The dog's eye is very similar in structure and function to the human eye, although dogs tend to be less reliant on
their sense of sight than humans. The dog's eye is thought not to be capable of
true colour vision and their ability to see at night is not as acute as our own.
The cornea is the transparent "window" at the front of the eye which is normally clear. The next structure is the iris, a circular opening that regulates how much light enters the eye by being dilated or constricted according to the light conditions. Behind the iris is the lens, a transparent structure that focuses incoming light on to the light-sensitive area at the back of the eye (the retina). Muscles attached to the lens can change its shape and thickness to enable clear vision at different distances.
The interior of the eye is filled with a clear, jelly-like material, the vitreous humor, which maintains the position and shape of the eye and its component structures. The optic nerve at the back of the eyeball collects the sensory information from the retina and transmits it to the brain where the information is processed and interpreted as sight.
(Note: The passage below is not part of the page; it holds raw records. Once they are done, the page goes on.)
(** * croncert / goskyr scraper: a shallow embedding and its properties

    The development follows the Go sources:
    - package [scraper] (configuration structs, [GetItems], [filterItem],
      [extractField], [getDate], [getURLString], [getTextString],
      [extractStringRegex]);
    - package [output], file [api.go] ([APIWriter.Write], [postBatch]).

    Go values are modelled as follows.  An [int] is a [Z] whose
    arithmetic wraps at 64 bits; a [string] is a byte string; a
    [(value, error)] result is a pair whose second component is
    [None] for [nil]; a run-time panic and [log.Fatal] are the two
    abnormal outcomes of the [outcome] monad; a [map[string]interface{}]
    is a [gmap string any]; a pointer argument that the callee writes
    through is returned updated next to the result. *)

From Stdlib Require Import ZArith Lia List Bool Ascii String.
From stdpp Require Import base gmap strings list.

Local Open Scope Z_scope.

(** ** Go run-time conventions *)

(** [error]: [None] is [nil], [Some msg] an error with that message. *)
Definition error : Type := option string.

(** Two's complement wrap-around of a 64-bit [int]. *)
Definition wrap (z : Z) : Z := (z + 2 ^ 63) mod 2 ^ 64 - 2 ^ 63.

Definition maxInt : Z := 2 ^ 63 - 1.

(** [len] of a slice and of a string, as an [int]. *)
Definition len {A : Type} (l : list A) : Z := Z.of_nat (length l).
Definition strlen (s : string) : Z := Z.of_nat (String.length s).

(** How a call ends: it returns, it panics (a run-time error that
    unwinds the whole program), or it ends the process through
    [log.Fatal]. *)
Inductive outcome (A : Type) : Type :=
| Returns (a : A)
| Panics (msg : string)
| Exits (msg : string).
Arguments Returns {A} a.
Arguments Panics {A} msg.
Arguments Exits {A} msg.

#[export] Instance outcome_ret : MRet outcome := @Returns.
#[export] Instance outcome_bind : MBind outcome :=
  fun A B (k : A -> outcome B) (m : outcome A) =>
    match m with
    | Returns a => k a
    | Panics msg => Panics msg
    | Exits msg => Exits msg
    end.

(** [l[i]] on a slice: out of range is a run-time panic. *)
Definition index_slice {A : Type} (l : list A) (i : Z) : outcome A :=
  if (0 <=? i) && (i <? len l) then
    match l !! Z.to_nat i with
    | Some a => Returns a
    | None => Panics "runtime error: index out of range"
    end
  else Panics "runtime error: index out of range".

(** ** The parts of package [strings] and [strconv] the scraper calls *)

Definition HasPrefix (s prefix : string) : bool := String.prefix prefix s.

(** [strings.TrimSpace] cuts the code points with the Unicode property
    White_Space from both ends of a string, read as UTF-8.  In ASCII
    these are the tab, the line feed, the vertical tab, the form feed,
    the carriage return and the blank. *)
Definition isSpace (c : ascii) : bool :=
  let n := nat_of_ascii c in
  (Nat.eqb n 32 || (Nat.leb 9 n && Nat.leb n 13))%bool.

(** Above ASCII they are U+0085 and U+00A0, of two bytes in UTF-8, *)
Definition isSpace2 (a b : ascii) : bool :=
  (Nat.eqb (nat_of_ascii a) 194
   && (Nat.eqb (nat_of_ascii b) 133 || Nat.eqb (nat_of_ascii b) 160))%bool.

(** and U+1680, U+2000 to U+200A, U+2028, U+2029, U+202F, U+205F and
    U+3000, of three bytes. *)
Definition isSpace3 (a b c : ascii) : bool :=
  let '(a, b, c) := (nat_of_ascii a, nat_of_ascii b, nat_of_ascii c) in
  (Nat.eqb a 225 && Nat.eqb b 154 && Nat.eqb c 128
   || Nat.eqb a 226 && Nat.eqb b 128
      && (Nat.leb 128 c && Nat.leb c 138 || Nat.eqb c 168 || Nat.eqb c 169 || Nat.eqb c 175)
   || Nat.eqb a 226 && Nat.eqb b 129 && Nat.eqb c 159
   || Nat.eqb a 227 && Nat.eqb b 128 && Nat.eqb c 128)%bool.
Lemma grid_solvers_share_the_clock_witness :
  exists a0 a t,
    App.make_grid App.BAR_1D 1 16 13 80 = Some a0
    /\ App.run [[]] a0 = Some a
    /\ map (option_map S1.get_time) (App.solvers_1d_ a)
       = [Some t; Some t; Some t; Some t].
Proof.
  destruct (make_grid_spec 1 16 13 80 App.BAR_1D) as (a0 & E & H0 & _).
  destruct (run_inv 1 16 13 80 App.BAR_1D [[]] _ a0 H0) as (a & t & Er & _).
  destruct (grid_solvers_share_the_clock App.BAR_1D 1 16 13 80 _ a0 a E Er)
    as (t1 & Ht).
  exists a0, a, t1. auto.
Defined.

Lemma one_point_grid_stays_witness :
  exists s0 s1,
    S1.make Materials.COPPER 1 16 13 80 1%Z = Some s0
    /\ S1.step s0 = Some (true, s1)
    /\ S1.get_temperature s1 = [13 + 273.15].
Proof.
  eexists. eexists.
  split; [vm_compute; reflexivity|]. split; [vm_compute; reflexivity|].
  refine (proj1 one_point_grid_stays Materials.COPPER 1 16 13 80 _ _ _ _ _ _).
  - vm_compute. reflexivity.
  - apply S1.steps_refl.
  - vm_compute. reflexivity.
Defined.

Lemma step_keeps_configuration_witness :
  exists s0 s1,
    S1.make Materials.COPPER 1 16 13 80 5%Z = Some s0
    /\ S1.step s0 = Some (true, s1)
    /\ S1.get_n s1 = 5%Z
    /\ List.length (S1.get_temperature s1) = 5%nat
    /\ S1.F_ s1 = S1.F_ s0.
Proof.
  eexists. eexists.
  split; [vm_compute; reflexivity|]. split; [vm_compute; reflexivity|].
  refine ((fun K => conj (proj1 K)
             (conj (proj1 (proj2 K))
                (proj2 (proj2 (proj2 (proj2 (proj2 (proj2 (proj2
                   (proj2 K))))))))))
            (proj1 (@step_keeps_configuration float binary64)
               Materials.COPPER 1 16 13 80 5%Z _ _ _ _)).
  - vm_compute. reflexivity.
  - eapply S1.steps_next; [apply S1.steps_refl|vm_compute; reflexivity].
Defined.

Lemma step_count_depends_on_tmax_only_witness :
  exists s0,
    S1.make Materials.IRON 2 16 13 80 5%Z = Some s0
    /\ option_map (fun ks => (fst ks, S1.get_time (snd ks))) (S1.run 2000 s0)
       = clock 2000 0 (16 / 1000) 16.
Proof.
  eexists. split; [vm_compute; reflexivity|].
  refine (proj1 (@step_count_depends_on_tmax_only float binary64 2000)
            Materials.IRON 2 16 13 80 5%Z _ _ _);
    [vm_compute; reflexivity|lia].
Defined.

Lemma view_is_square_witness :
  exists s0 view,
    S2.make Materials.COPPER 1 16 13 80 3%Z = Some s0
    /\ S2.get_temperature_2d s0 = Some view
    /\ List.length view = 3%nat.
Proof.
  destruct (S2.make Materials.COPPER 1 16 13 80 3%Z) as [s0|] eqn:E;
    [|vm_compute in E; discriminate].
  destruct (make2_fields _ _ _ _ _ _ _ E)
    as (_ & _ & _ & _ & _ & _ & _ & _ & Hn & _).
  destruct (proj2 (view_is_square s0) ltac:(rewrite Hn; lia))
    as (view & Hv & Hl & _).
  exists s0, view. rewrite Hn in Hl. auto.
Defined.
End MoreWitnesses.
(** * A fixed-size circular buffer of float64 samples (main.go)

    Shallow embedding of [CircularBuffer] and of its methods [Push], [Pop],
    [Average] and [PrintBuffer], followed by the properties of the buffer's
    index arithmetic.

    Modelling choices.
    - Go's [int] is the 64-bit two's complement integer: it is a [Z] and every
      addition and subtraction of the source goes through [wrap64].  [%] is Go's truncated
      remainder ([Z.rem]) and panics on a zero divisor.
    - [float64] is Rocq's primitive binary64 [float].
    - The slice [buffer] is a [list float]; reads and writes are bounds
      checked as by the Go runtime and panic out of range.
    - A method with a pointer receiver is a computation in the monad [M]:
      it receives the struct, may panic, and otherwise returns a value
      together with the struct it leaves behind.
    - The [sync.RWMutex] field only serialises concurrent callers.  The model
      is the sequential behaviour of one call at a time, so the field and the
      Lock/Unlock pairs do not appear. *)

From Stdlib Require Import ZArith Lia Uint63 PrimFloat String.
From stdpp Require Import base list.

Local Open Scope Z_scope.

(** ** Go integers *)

Definition min_int : Z := - 2 ^ 63.
Definition max_int : Z := 2 ^ 63 - 1.

(** [x] is a value of Go's type [int]. *)
Definition is_int (x : Z) : Prop := min_int <= x <= max_int.

(** Two's complement wrap-around of a 64-bit signed result. *)
Definition wrap64 (x : Z) : Z := (x + 2 ^ 63) mod 2 ^ 64 - 2 ^ 63.

(** [float64(n)] for an [int] [n]: the nearest binary64, ties to even.
    [of_uint63] converts the naturals below [2^63]; rounding is symmetric, so
    a negative [n] is the opposite of the conversion of [-n], and [-2^63]
    (whose opposite is not below [2^63]) is the exact power of two. *)
Definition float64_of_int (n : Z) : float :=
  if n =? min_int then (- (of_uint63 (Uint63.of_Z (2 ^ 62)) * 2))%float
  else if n <? 0 then (- of_uint63 (Uint63.of_Z (- n)))%float
  else of_uint63 (Uint63.of_Z n).

(** ** Panics and the method monad *)

Inductive panic : Type :=
| IndexOutOfRange (index len : Z)   (* index out of range [index] with length len *)
| IntegerDivideByZero               (* integer divide by zero *)
| MakesliceLenOutOfRange.           (* makeslice: len out of range *)

Inductive result (A : Type) : Type :=
| Ok (a : A)
| Panic (p : panic).
Arguments Ok {A} a.
Arguments Panic {A} p.

(** CircularBuffer represents a fixed-size circular buffer for float64 values. *)
Record CircularBuffer : Type := mkCircularBuffer {
  buffer : list float;  (* The underlying slice to store the data *)
  size : Z;             (* The fixed size of the buffer *)
  head : Z;             (* Index where the next element will be inserted *)
  tail : Z;             (* Index of the oldest element *)
  count : Z             (* Number of elements currently in the buffer *)
}.

Definition M (A : Type) : Type := CircularBuffer -> result (A * CircularBuffer).

Definition ret {A} (a : A) : M A := fun cb => Ok (a, cb).

Definition bind {A B} (m : M A) (f : A -> M B) : M B :=
  fun cb =>
    match m cb with
    | Ok (a, cb') => f a cb'
    | Panic p => Panic p
    end.

Definition throw {A} (p : panic) : M A := fun _ => Panic p.

(** Reading a field of the receiver. *)
Definition gets {A} (f : CircularBuffer -> A) : M A := fun cb => Ok (f cb, cb).

(** Assignments to the fields of the receiver. *)
Definition set_buffer (b : list float) : M unit :=
  fun cb => Ok (tt, mkCircularBuffer b (size cb) (head cb) (tail cb) (count cb)).
Definition set_head (h : Z) : M unit :=
  fun cb => Ok (tt, mkCircularBuffer (buffer cb) (size cb) h (tail cb) (count cb)).
Definition set_tail (t : Z) : M unit :=
  fun cb => Ok (tt, mkCircularBuffer (buffer cb) (size cb) (head cb) t (count cb)).
Definition set_count (c : Z) : M unit :=
  fun cb => Ok (tt, mkCircularBuffer (buffer cb) (size cb) (head cb) (tail cb) c).

Declare Scope go_scope.
Delimit Scope go_scope with go.
Notation "'let*' x ':=' m 'in' f" := (bind m (fun x => f))
  (at level 10, x name, m at level 100, f at level 200) : go_scope.
Notation "m ';;' f" := (bind m (fun _ => f))
  (at level 100, f at level 200, right associativity) : go_scope.
Local Open Scope go_scope.

(** ** Runtime-checked primitives *)

(** [x % y]. *)
Definition go_rem (x y : Z) : M Z :=
  if y =? 0 then throw IntegerDivideByZero else ret (Z.rem x y).

(** [s[i]] as an expression. *)
Definition index (s : list float) (i : Z) : M float :=
  if (0 <=? i) && (i <? Z.of_nat (length s))
  then match s !! Z.to_nat i with
       | Some x => ret x
       | None => throw (IndexOutOfRange i (Z.of_nat (length s)))
       end
  else throw (IndexOutOfRange i (Z.of_nat (length s))).

(** [cb.buffer[i] = x]: the slice is shared storage, updated in place. *)
Definition store (i : Z) (x : float) : M unit :=
  let* s := gets buffer in
  if (0 <=? i) && (i <? Z.of_nat (length s))
  then set_buffer (<[Z.to_nat i := x]> s)
  else throw (IndexOutOfRange i (Z.of_nat (length s))).

(** The most bytes one allocation may take (runtime.maxAlloc on the 64-bit
    platforms with 48 address bits, linux/amd64 among them). *)
Definition maxAlloc : Z := 2 ^ 48.

(** [make([]float64, n)]: [n] zeroes.  runtime.makeslice panics when the
    length is negative or when [n] elements of 8 bytes exceed [maxAlloc]. *)
Definition make (n : Z) : result (list float) :=
  if (n <? 0) || (maxAlloc <? 8 * n) then Panic MakesliceLenOutOfRange
  else Ok (replicate (Z.to_nat n) 0%float).

(** ** The buffer's operations *)

(** NewCircularBuffer creates and returns a new CircularBuffer with the
    specified size. *)
Definition NewCircularBuffer (size : Z) : result CircularBuffer :=
  match make size with
  | Ok b => Ok (mkCircularBuffer b size 0 0 0)
  | Panic p => Panic p
  end.

(** Push adds a new item to the buffer and returns the item that was removed
    (if any). *)
Definition Push (item : float) : M float :=
  let* c := gets count in
  let* n := gets size in
  let* poppedItem :=
    (if c =? n then
       (* Buffer is full, remove the oldest item *)
       let* b := gets buffer in
       let* t := gets tail in
       let* x := index b t in
       let* n := gets size in
       let* t' := go_rem (wrap64 (t + 1)) n in
       set_tail t' ;;
       ret x
     else
       (* Buffer is not full, increase the count *)
       set_count (wrap64 (c + 1)) ;;
       ret 0%float) in
  (* Add the new item at the head *)
  let* h := gets head in
  store h item ;;
  (* Move the head forward, wrapping around if necessary *)
  let* n := gets size in
  let* h' := go_rem (wrap64 (h + 1)) n in
  set_head h' ;;
  ret poppedItem.

(** Pop removes and returns the oldest item from the buffer.  The boolean
    return value indicates whether an item was successfully removed. *)
Definition Pop : M (float * bool) :=
  let* c := gets count in
  if c =? 0 then
    (* Buffer is empty *)
    ret (0%float, false)
  else
    let* b := gets buffer in
    let* t := gets tail in
    let* item := index b t in
    (* Move the tail forward, wrapping around if necessary *)
    let* n := gets size in
    let* t' := go_rem (wrap64 (t + 1)) n in
    set_tail t' ;;
    let* c := gets count in
    set_count (wrap64 (c - 1)) ;;
    ret (item, true).

(** The body of [for i := 0; i < cb.count; i++] in [Average], entered with
    the current [i] and [sum]; [n] is the number of iterations still to run.
    No statement of the loop writes [cb.count], so the loop entered at
    [i = 0] runs [count] times (no time for a [count] that is not positive). *)
Fixpoint Average_loop (n : nat) (i : Z) (sum : float) : M float :=
  match n with
  | O => ret sum
  | S n' =>
      (* Calculate the actual index, wrapping around if necessary *)
      let* t := gets tail in
      let* sz := gets size in
      let* idx := go_rem (wrap64 (t + i)) sz in
      let* b := gets buffer in
      let* x := index b idx in
      Average_loop n' (wrap64 (i + 1)) (sum + x)%float
  end.
(* ===== verification/_CoqProject ===== *)
-Q . S2P
Prelude.v
Threads.v
Endian.v
Ordered.v
Format.v
Buffer.v
Date.v
TimeZone.v
StringPiece.v
LogStream.v
Logging.v
Journal.v
Http.v
Channel.v
Poller.v
TimerQueue.v
EventLoop.v
TcpConnection.v
Connector.v
Server.v
Sockets.v
Ledger.v
Lifetime.v
Dial.v
Wire.v
Serving.v
Codec.v
Session.v
Multiplexer.v
Demux.v
Idle.v
Socks.v
ShortUrl.v
Chat.v
Download.v
Simple.v
(* ===== verification/Endian.v ===== *)
(** * Byte order: src/arale/net/Endian.h

    The conversions of Endian.h are the htobe*/be*toh functions of the C
    library, modelled on values of the given width in bytes; [host_bytes] and
    [host_val] are how the host lays an integer out in memory, so that the
    theorems speak of the bytes that go on the wire. *)

From S2P Require Import Prelude.

(** The [n] low bytes of [v], least significant first. *)
Fixpoint le_bytes (n : nat) (v : Z) : bytes :=
  match n with
  | O => []
  | S n' => to_char v :: le_bytes n' (v / 256)
  end.

Fixpoint le_val (l : bytes) : Z :=
  match l with
  | [] => 0
  | c :: l' => uchar c + 256 * le_val l'
  end.

(** Network order: most significant byte first. *)
Definition be_bytes (n : nat) (v : Z) : bytes := reverse (le_bytes n v).
Definition be_val (l : bytes) : Z := le_val (reverse l).

Section host.
Context `{Build}.

(** An integer in the memory of the host. *)
Definition host_bytes (n : nat) (v : Z) : bytes :=
  if little_endian then le_bytes n v else be_bytes n v.
Definition host_val (l : bytes) : Z :=
  if little_endian then le_val l else be_val l.

(** htobe / betoh on [n] bytes: a byte swap on a little endian host. *)
Definition byte_swap (n : nat) (v : Z) : Z := be_val (le_bytes n v).
Definition htobe (n : nat) (v : Z) : Z :=
  if little_endian then byte_swap n v else wrapu (8 * Z.of_nat n) v.

Definition hostToNetwork64 (host64 : Z) : Z := htobe 8 host64.
Definition hostToNetwork32 (host32 : Z) : Z := htobe 4 host32.
Definition hostToNetwork16 (host16 : Z) : Z := htobe 2 host16.
Definition networkToHost64 (net64 : Z) : Z := htobe 8 net64.
Definition networkToHost32 (net32 : Z) : Z := htobe 4 net32.
Definition networkToHost16 (net16 : Z) : Z := htobe 2 net16.
End host.

(** ** Lemmas *)

Lemma length_le_bytes n v : length (le_bytes n v) = n.
Proof. revert v. induction n; intros; cbn; auto. Qed.

Lemma length_be_bytes n v : length (be_bytes n v) = n.
Proof. unfold be_bytes. by rewrite length_reverse, length_le_bytes. Qed.

Lemma zlen_be_bytes n v : zlen (be_bytes n v) = Z.of_nat n.
Proof. unfold zlen. by rewrite length_be_bytes. Qed.

Lemma pow8_S n : 2 ^ (8 * Z.of_nat (S n)) = 256 * 2 ^ (8 * Z.of_nat n).
Proof.
  replace (8 * Z.of_nat (S n)) with (8 + 8 * Z.of_nat n) by lia.
  rewrite Z.pow_add_r by lia. done.
Qed.

Lemma le_val_bytes n v : le_val (le_bytes n v) = wrapu (8 * Z.of_nat n) v.
Proof.
  revert v. induction n as [|n IH]; intros v; cbn [le_bytes le_val].
  - unfold wrapu. cbn. by rewrite Z.mod_1_r.
  - rewrite IH, uchar_to_char. unfold wrapu. rewrite pow8_S.
    rewrite (Z.rem_mul_r v 256) by (try lia; apply Z.pow_pos_nonneg; lia). lia.
Qed.

Lemma le_val_range l : 0 <= le_val l < 2 ^ (8 * zlen l).
Proof.
  unfold zlen. induction l as [|c l IH]; [done|].
  cbn [length le_val]. rewrite pow8_S. pose proof (uchar_range c). lia.
Qed.

Lemma le_bytes_val l : le_bytes (length l) (le_val l) = l.
Proof.
  induction l as [|c l IH]; cbn [length le_val le_bytes]; [done|].
  pose proof (uchar_range c). f_equal.
  - apply uchar_inj. rewrite uchar_to_char, (Z.mul_comm 256), Z_mod_plus_full.
    by apply Z.mod_small.
  - rewrite (Z.mul_comm 256), Z.div_add by lia.
    rewrite (Z.div_small (uchar c)) by lia. by rewrite Z.add_0_l.
Qed.

Lemma be_val_bytes n v : be_val (be_bytes n v) = wrapu (8 * Z.of_nat n) v.
Proof. unfold be_val, be_bytes. by rewrite reverse_involutive, le_val_bytes. Qed.

Lemma be_val_range l : 0 <= be_val l < 2 ^ (8 * zlen l).
Proof.
  unfold be_val. pose proof (le_val_range (reverse l)) as Hr.
  unfold zlen in *. by rewrite length_reverse in Hr.
Qed.

Lemma be_bytes_val l : be_bytes (length l) (be_val l) = l.
Proof.
  unfold be_bytes, be_val. rewrite <- (length_reverse l), le_bytes_val.
  apply reverse_involutive.
Qed.

Lemma le_bytes_wrap n v : le_bytes n (wrapu (8 * Z.of_nat n) v) = le_bytes n v.
Proof.
  rewrite <- le_val_bytes.
  pose proof (le_bytes_val (le_bytes n v)) as E. by rewrite length_le_bytes in E.
Qed.

Section host_lemmas.
Context `{Build}.

Lemma host_val_bytes n v : host_val (host_bytes n v) = wrapu (8 * Z.of_nat n) v.
Proof.
  unfold host_val, host_bytes.
  destruct little_endian; [apply le_val_bytes|apply be_val_bytes].
Qed.

Lemma length_host_bytes n v : length (host_bytes n v) = n.
Proof.
  unfold host_bytes.
  destruct little_endian; [apply length_le_bytes|apply length_be_bytes].
Qed.

Lemma host_bytes_wrap n v :
  host_bytes n (wrapu (8 * Z.of_nat n) v) = host_bytes n v.
Proof.
  unfold host_bytes, be_bytes. by rewrite le_bytes_wrap.
Qed.

Lemma htobe_range n v : 0 <= htobe n v < 2 ^ (8 * Z.of_nat n).
Proof.
  unfold htobe, byte_swap. destruct little_endian; [|apply wrapu_range; lia].
  pose proof (be_val_range (le_bytes n v)) as Hr.
  unfold zlen in Hr. by rewrite length_le_bytes in Hr.
Qed.

(** The bytes of a converted integer in memory are in network order. *)
Lemma host_bytes_htobe n v : host_bytes n (htobe n v) = be_bytes n v.
Proof.
  unfold host_bytes, htobe, byte_swap, be_bytes, be_val.
  destruct little_endian; [|by rewrite le_bytes_wrap].
  pose proof (le_bytes_val (reverse (le_bytes n v))) as E.
  by rewrite length_reverse, length_le_bytes in E.
Qed.

(** Converting what memory holds gives the value of the network bytes. *)
Lemma htobe_host_val l : htobe (length l) (host_val l) = be_val l.
Proof.
  unfold htobe, host_val, byte_swap. destruct little_endian.
  - by rewrite le_bytes_val.
  - apply wrapu_small. apply be_val_range.
Qed.

Lemma htobe_wrap n v : htobe n (wrapu (8 * Z.of_nat n) v) = htobe n v.
Proof.
  unfold htobe, byte_swap. rewrite le_bytes_wrap.
  unfold wrapu. by rewrite Z.mod_mod by (apply Z.pow_nonzero; lia).
Qed.

Lemma htobe_involutive n v : htobe n (htobe n v) = wrapu (8 * Z.of_nat n) v.
Proof.
  unfold htobe, byte_swap, be_val. destruct little_endian.
  - pose proof (le_bytes_val (reverse (le_bytes n v))) as E.
    rewrite length_reverse, length_le_bytes in E. rewrite E, reverse_involutive.
    apply le_val_bytes.
  - unfold wrapu. by rewrite Z.mod_mod by (apply Z.pow_nonzero; lia).
Qed.

(** networkToHost32 undoes hostToNetwork32 on every 32-bit value. *)
Lemma networkToHost32_hostToNetwork32 x :
  networkToHost32 (hostToNetwork32 x) = u32 x.
Proof. apply (htobe_involutive 4). Qed.
End host_lemmas.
In the young dog, the cornea and lens are completely transparent and the pupil appears black. As your dog becomes middle-aged or older, you may notice that the cornea develops a slightly opaque bluish appearance and is most noticeable in bright light. This progresses and becomes more obvious in old dogs, but it occurs gradually and does not generally affect the dog's vision. However, many other eye diseases may cause inflammation of the cornea giving it a cloudy, grey or white appearance.
A cataract is a partial or complete opacity of the lens, due to a change in the structure of the lens, and interferes with the passage of light through to the retina at the back of the eye and can cause total blindness. Cataracts may be present at birth (congenital) or acquired later in life. Diabetes mellitus is a risk factor for the development of cataracts. Blindness due to cataracts may be addressed by surgically removing the affected lens and enables light to once again reach the retina, although the eye will lose its ability to focus. If you notice any sudden changes in the appearance of your dog's eyes, or he is showing signs of discomfort, discharge or impaired vision, see your vet without delay since most eye diseases are best treated early.